▶ TO DO
Repeat the entries exactly. Leave nothing out.

▶ DATA IN THIS EXERCISE

(** X22: the files of a run. With file-taids that are not JSON the answer is
    error. With file-taids whose object has a property named hasOwnProperty
    the loop throws a TypeError. Otherwise the ids are looked up in order,
    and the first one that has no value decides: when jQuery throws on its
    selector [getFiles] throws that error, when its element has no value (or
    an empty one) the answer is bad_id, whatever was uploaded. When every id
    has a value, an uploaded file named hasOwnProperty makes the second loop
    throw a TypeError; otherwise the answer is the JSON form of the object
    that gets the value of each element under its file name and then every
    uploaded file, so that an uploaded file replaces a file of the same name
    that comes from an element (the name __proto__ gives no property). *)
Theorem getFiles_outcomes (uiParameters : gmap string jsval)
    (uploadFiles : list (string * string)) :
  (isEmptyObject (get uiParameters "file-taids") = true ->
   getFiles val JSON_parse JSON_stringify uiParameters uploadFiles
   = if hidesHasOwnProperty uploadFiles then Throw TypeError
     else Normal (JSON_stringify
                    (List.map (fun '(name, contents) => (name, JStr contents))
                       uploadFiles)))
  /\ (isEmptyObject (get uiParameters "file-taids") = false ->
      JSON_parse (ToString (get uiParameters "file-taids")) = None ->
      getFiles val JSON_parse JSON_stringify uiParameters uploadFiles = Normal "error")
  /\ (forall taids : list (string * string),
        isEmptyObject (get uiParameters "file-taids") = false ->
        JSON_parse (ToString (get uiParameters "file-taids")) = Some taids ->
        (hidesHasOwnProperty taids = true ->
         getFiles val JSON_parse JSON_stringify uiParameters uploadFiles = Throw TypeError)
        /\ (hidesHasOwnProperty taids = false ->
            forall (before after : list (string * string)) (filename id : string),
              taids = (before ++ (filename, id) :: after)%list ->
              (forall f i : string,
                 In (f, i) before -> exists value : jsval, hasValue val i value) ->
              (forall e : error,
                 val ("#" +:+ id) = Throw e ->
                 getFiles val JSON_parse JSON_stringify uiParameters uploadFiles = Throw e)
              /\ (forall value : jsval,
                    val ("#" +:+ id) = Normal value -> ToBoolean value = false ->
                    getFiles val JSON_parse JSON_stringify uiParameters uploadFiles
                    = Normal "bad_id"))
        /\ (hidesHasOwnProperty taids = false ->
            (forall f i : string,
               In (f, i) taids -> exists value : jsval, hasValue val i value) ->
            (hidesHasOwnProperty uploadFiles = true ->
             getFiles val JSON_parse JSON_stringify uiParameters uploadFiles
             = Throw TypeError)
            /\ (hidesHasOwnProperty uploadFiles = false ->
                exists assignments : list (string * jsval),
                  getFiles val JSON_parse JSON_stringify uiParameters uploadFiles
                  = Normal (JSON_stringify assignments)
                  /\ (forall (f i : string) (value : jsval),
                        In (f, i) taids -> val ("#" +:+ i) = Normal value ->
                        In (f, value) assignments)
                  /\ (forall (name contents : string)
                             (before after : list (string * string)),
                        uploadFiles = (before ++ (name, contents) :: after)%list ->
                        ~ In name (List.map fst after) ->
                        name <> "__proto__" ->
                        objectOf assignments !! name = Some (JStr contents))
                  /\ objectOf assignments !! "__proto__" = None))).
Proof using Type.
  unfold getFiles. split; [| split].
  - intros ->. reflexivity.
  - intros -> ->. reflexivity.
  - intros taids -> ->. cbn [negb]. split; [| split].
    + intros ->. reflexivity.
    + intros -> before after filename id -> Hbefore.
      destruct (readTaids_app before ((filename, id) :: after) [] Hbefore)
        as (read & -> & _).
      cbn [readTaids]. split.
      * intros e ->. reflexivity.
      * intros value -> ->. reflexivity.
    + intros -> Hall.
      destruct (readTaids_app taids [] [] Hall) as (read & Hread & Hin).
      rewrite List.app_nil_r in Hread. rewrite Hread. cbn [readTaids app].
      unfold mergeUploads. split; [intros ->; reflexivity |].
      intros ->. eexists. split; [reflexivity |]. split; [| split].
      * intros f i value Hfi Hv. apply in_or_app. left. exact (Hin f i value Hfi Hv).
      * intros name contents before after -> Hnot Hname.
        rewrite List.map_app. cbn [List.map]. rewrite List.app_assoc.
        apply objectOf_last; [exact Hname |]. rewrite List.map_map.
        intros Hi. apply Hnot. apply in_map_iff in Hi as ([n c] & Heq & Hi).
        apply in_map_iff. exists (n, c). auto.
      * apply objectOf_keeps_proto. apply lookup_empty.
Qed.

▶ EXPECTED ANSWER
(** X22: the files of a run. With file-taids that are not JSON the answer is
    error. With file-taids whose object has a property named hasOwnProperty
    the loop throws a TypeError. Otherwise the ids are looked up in order,
    and the first one that has no value decides: when jQuery throws on its
    selector [getFiles] throws that error, when its element has no value (or
    an empty one) the answer is bad_id, whatever was uploaded. When every id
    has a value, an uploaded file named hasOwnProperty makes the second loop
    throw a TypeError; otherwise the answer is the JSON form of the object
    that gets the value of each element under its file name and then every
    uploaded file, so that an uploaded file replaces a file of the same name
    that comes from an element (the name __proto__ gives no property). *)
Theorem getFiles_outcomes (uiParameters : gmap string jsval)
    (uploadFiles : list (string * string)) :
  (isEmptyObject (get uiParameters "file-taids") = true ->
   getFiles val JSON_parse JSON_stringify uiParameters uploadFiles
   = if hidesHasOwnProperty uploadFiles then Throw TypeError
     else Normal (JSON_stringify
                    (List.map (fun '(name, contents) => (name, JStr contents))
                       uploadFiles)))
  /\ (isEmptyObject (get uiParameters "file-taids") = false ->
      JSON_parse (ToString (get uiParameters "file-taids")) = None ->
      getFiles val JSON_parse JSON_stringify uiParameters uploadFiles = Normal "error")
  /\ (forall taids : list (string * string),
        isEmptyObject (get uiParameters "file-taids") = false ->
        JSON_parse (ToString (get uiParameters "file-taids")) = Some taids ->
        (hidesHasOwnProperty taids = true ->
         getFiles val JSON_parse JSON_stringify uiParameters uploadFiles = Throw TypeError)
        /\ (hidesHasOwnProperty taids = false ->
            forall (before after : list (string * string)) (filename id : string),
              taids = (before ++ (filename, id) :: after)%list ->
              (forall f i : string,
                 In (f, i) before -> exists value : jsval, hasValue val i value) ->
              (forall e : error,
                 val ("#" +:+ id) = Throw e ->
                 getFiles val JSON_parse JSON_stringify uiParameters uploadFiles = Throw e)
              /\ (forall value : jsval,
                    val ("#" +:+ id) = Normal value -> ToBoolean value = false ->
                    getFiles val JSON_parse JSON_stringify uiParameters uploadFiles
                    = Normal "bad_id"))
        /\ (hidesHasOwnProperty taids = false ->
            (forall f i : string,
               In (f, i) taids -> exists value : jsval, hasValue val i value) ->
            (hidesHasOwnProperty uploadFiles = true ->
             getFiles val JSON_parse JSON_stringify uiParameters uploadFiles
             = Throw TypeError)
            /\ (hidesHasOwnProperty uploadFiles = false ->
                exists assignments : list (string * jsval),
                  getFiles val JSON_parse JSON_stringify uiParameters uploadFiles
                  = Normal (JSON_stringify assignments)
                  /\ (forall (f i : string) (value : jsval),
                        In (f, i) taids -> val ("#" +:+ i) = Normal value ->
                        In (f, value) assignments)
                  /\ (forall (name contents : string)
                             (before after : list (string * string)),
                        uploadFiles = (before ++ (name, contents) :: after)%list ->
                        ~ In name (List.map fst after) ->
                        name <> "__proto__" ->
                        objectOf assignments !! name = Some (JStr contents))
                  /\ objectOf assignments !! "__proto__" = None))).
Proof using Type.
  unfold getFiles. split; [| split].
  - intros ->. reflexivity.
  - intros -> ->. reflexivity.
  - intros taids -> ->. cbn [negb]. split; [| split].
    + intros ->. reflexivity.
    + intros -> before after filename id -> Hbefore.
      destruct (readTaids_app before ((filename, id) :: after) [] Hbefore)
        as (read & -> & _).
      cbn [readTaids]. split.
      * intros e ->. reflexivity.
      * intros value -> ->. reflexivity.
    + intros -> Hall.
      destruct (readTaids_app taids [] [] Hall) as (read & Hread & Hin).
      rewrite List.app_nil_r in Hread. rewrite Hread. cbn [readTaids app].
      unfold mergeUploads. split; [intros ->; reflexivity |].
      intros ->. eexists. split; [reflexivity |]. split; [| split].
      * intros f i value Hfi Hv. apply in_or_app. left. exact (Hin f i value Hfi Hv).
      * intros name contents before after -> Hnot Hname.
        rewrite List.map_app. cbn [List.map]. rewrite List.app_assoc.
        apply objectOf_last; [exact Hname |]. rewrite List.map_map.
        intros Hi. apply Hnot. apply in_map_iff in Hi as ([n c] & Heq & Hi).
        apply in_map_iff. exists (n, c). auto.
      * apply objectOf_keeps_proto. apply lookup_empty.
Qed.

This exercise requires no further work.